The staff intends to continue to review decommissioning trust agreements in license transfers on a case-by-case basis and impose appropriate conditions in the orders approving the transfers. However, the staff believes that efficiency would be increased if the NRC codified this practice generically in the regulations. The staff proposes to develop a rulemaking that would require explicitly that decommissioning trust agreements must be in a form acceptable to the NRC. Concurrently, the staff would revise Regulatory Guide 1.159 to incorporate the terms and conditions that the NRC believes are necessary to fully protect the funds in the decommissioning trusts for their intended purpose. (The staff believes that it would be too prescriptive to incorporate specific trust fund language directly in the regulations.) The staff believes that the effort that would be expended on this rulemaking would be small and can be accommodated using existing budgeted resources. In addition, by addressing this issue generically through rulemaking, rather than continuing the current case-by-case approach, the overall impact on resources will likely be to reduce staff time expended on this issue.


There are no additional resource implications based on the evaluation provided herein.

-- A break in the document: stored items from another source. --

Lemma digits_uint d : Forall (fun c => is_digit c = true) (py (NilEmpty.string_of_uint d)).
Proof.
  induction d; cbn [NilEmpty.string_of_uint]; [constructor|..];
    rewrite py_String; constructor; auto.
Qed.

Lemma digits_str n : Forall (fun c => is_digit c = true) (str_of_N n).
Proof.
  unfold str_of_N. destruct (N.to_uint n); try apply digits_uint. repeat constructor.
Qed.

Lemma digits_fmt n : Forall (fun c => is_digit c = true) (fmt_03d n).
Proof.
  unfold fmt_03d. cbv zeta. apply Forall_app. split; [|apply digits_str].
  apply Forall_replicate. reflexivity.
Qed.

Lemma fmt_length n : (3 <= List.length (fmt_03d n))%nat.
Proof. unfold fmt_03d. cbv zeta. rewrite length_app, length_replicate. lia. Qed.

Lemma take_span_digits (a : pystr) c r :
  Forall (fun c => is_digit c = true) a -> is_digit c = false ->
  take (span is_digit (a ++ c :: r)) (a ++ c :: r) = a.
Proof.
  intros Ha Hc. induction Ha as [|x a Hx _ IH]; cbn [app span].
  - now rewrite Hc.
  - rewrite Hx. cbn [take]. now f_equal.
Qed.

Lemma chapter_file_inj i j t1 t2 :
  chapter_file i t1 = chapter_file j t2 -> i = j /\ t1 = t2.
Proof.
  unfold chapter_file. change (py " - " ++ ?x) with (32 :: 45 :: 32 :: x).
  intros H.
  assert (Hf : fmt_03d i = fmt_03d j).
  { rewrite <- (take_span_digits (fmt_03d i) 32 (45 :: 32 :: t1 ++ py ".txt"))
      by (apply digits_fmt || reflexivity).
    rewrite H. apply take_span_digits; [apply digits_fmt | reflexivity]. }
  split.
  - now rewrite <- (decimal_value_fmt i), Hf, decimal_value_fmt.
  - rewrite Hf in H. apply app_inv_head in H. injection H as H.
    now apply app_inv_tail in H.
Qed.

Lemma chapter_path_split out i title :
  chapter_path out i title = folder_prefix out ++ chapter_file i title.
Proof.
  unfold chapter_path, path_join, folder_prefix. fold (chapter_file i title).
  assert (Hs : startswith [47] (chapter_file i title) = false).
  { unfold chapter_file. pose proof (digits_fmt i) as Hd. pose proof (fmt_length i) as Hl.
    destruct (fmt_03d i) as [|c t]; [cbn in Hl; lia|].
    apply Forall_cons in Hd as [Hc _]. cbn [app startswith]. rewrite andb_true_r.
    apply N.eqb_neq. intros <-. discriminate. }
  rewrite Hs. destruct (_ || _); [reflexivity|]. now rewrite <- app_assoc.
Qed.
(** X16.  On the records of a cleaned sheet that brings no ratio column of
    its own, filtered by department or not: when no school of the
    selection has students the second tab shows the warning and no table;
    otherwise it shows the six tables, in the order and under the display
    names of [ratio_mapping], each with as many lines as there are schools
    with students, but no more than 5. *)
Theorem ranking_tables_shape (sheet df dff : frame) (selected : string) :
  load_and_clean_data sheet = Some df → own_ratio_columns sheet = true →
  df_filtered selected df = Some dff →
  (count has_students dff = 0 → ranking_tables dff = Some None)
  ∧ (0 < count has_students dff →
     ∃ tables : list (string * list (cell * cell)),
       ranking_tables dff = Some (Some tables)
       ∧ tables.*1 = ratio_mapping.*2
       ∧ Forall (λ t : string * list (cell * cell),
                   length t.2
                   = Nat.min 5 (length (filter (λ r, has_students r = true) dff)))
                tables).
Proof.
  intros Hload Hown Hf.
  pose proof (filtered_ratio_records _ _ _ _ Hload Hown Hf) as Hall.
  destruct (ranking_core dff "ratio_classrooms" Hall classrooms_label)
    as (rdf & _ & Hrdf & HF2 & _).
  assert (∀ c, c ∈ ratio_labels → Forall (table_row c) rdf) as Htab.
  { intros c Hc.
    destruct (ranking_core dff c Hall Hc) as (rdf' & ? & Hrdf' & _ & Ht & _).
    rewrite Hrdf in Hrdf'. by injection Hrdf' as <-. }
  pose proof (ranking_tables_spec dff rdf Hrdf Htab) as Hspec.
  pose proof (Forall2_length _ _ _ HF2) as Hlen.
  rewrite count_has_students. split.
  - intros Hzero. rewrite Hspec. destruct rdf; [done |]. cbn [length] in Hlen. lia.
  - intros Hpos. rewrite Hspec.
    destruct rdf as [|q rdf'] eqn:Erdf; [cbn [length] in Hlen; lia |].
    rewrite <- Erdf in *. eexists. split; [reflexivity |]. split.
    + rewrite <- list_fmap_compose. reflexivity.
    + apply Forall_fmap, Forall_forall. intros m Hm%mapping_label.
      unfold compose. cbn [snd].
      destruct (df_table_length m.1 rdf (Htab _ Hm)) as (t & -> & Ht).
      change (default [] (Some t)) with t. by rewrite Ht, Hlen.
Qed.

Lemma ranking_tables_shape_witness :
  (count has_students (cleaned six_schools) = 0 →
   ranking_tables (cleaned six_schools) = Some None)
  ∧ (0 < count has_students (cleaned six_schools) →
     ∃ tables : list (string * list (cell * cell)),
       ranking_tables (cleaned six_schools) = Some (Some tables)
       ∧ tables.*1 = ratio_mapping.*2
       ∧ Forall (λ t : string * list (cell * cell),
                   length t.2
                   = Nat.min 5 (length (filter (λ r, has_students r = true)
                                               (cleaned six_schools))))
                tables).
Proof.
  apply (ranking_tables_shape six_schools (cleaned six_schools)
           (cleaned six_schools) "All").
  - apply cleaned_some. vm_compute. reflexivity.
  - vm_compute. reflexivity.
  - reflexivity.
Defined.

(** ** The rows of the ratio display, whatever the sheet brings *)

Section display_rows_facts.
Implicit Types (r q : gmap string cell) (df dff rdf sub : list (gmap string cell)) (c k : string).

The Office of the General Counsel has no legal objection to this paper. NMSS staff has reviewed this paper and their comments have been considered, where appropriate.


That the Commission approve the staff's development of a rulemaking plan for decommissioning trust provisions as described above.

William D. Travers
Executive Director for Operations

Contact: Robert Wood, NRR
301- 415-1255

1. As indicated in the discussion on possible additional rulemaking later in this paper, the NRC decided not to require accelerated funding of decommissioning for those licensees that continue to have rate regulatory oversight or access to State-mandated non-bypassable wires charges for decommissioning costs. Rather, such licensees may continue to collect decommissioning funds until the expected end of the operating license term. This point was also addressed in the Commission's response of June 15, 1999, to the Government Accounting Office's final report, "Nuclear Regulation - Better Oversight Needed to Ensure Accumulation of Funds to Decommission Nuclear Power Plants."

2. The staff believes that the recent General Accounting Office (GAO) report, "Better Oversight Needed to Ensure Accumulation of Funds to Decommission Nuclear Power Plants," which appeared to endorse accelerated funding, did not adequately consider the provisions to ensure decommissioning funding adopted by those States that have implemented economic deregulation. The basis for the staff's conclusions is contained in the NRC's response to the GAO report dated June 15, 1999.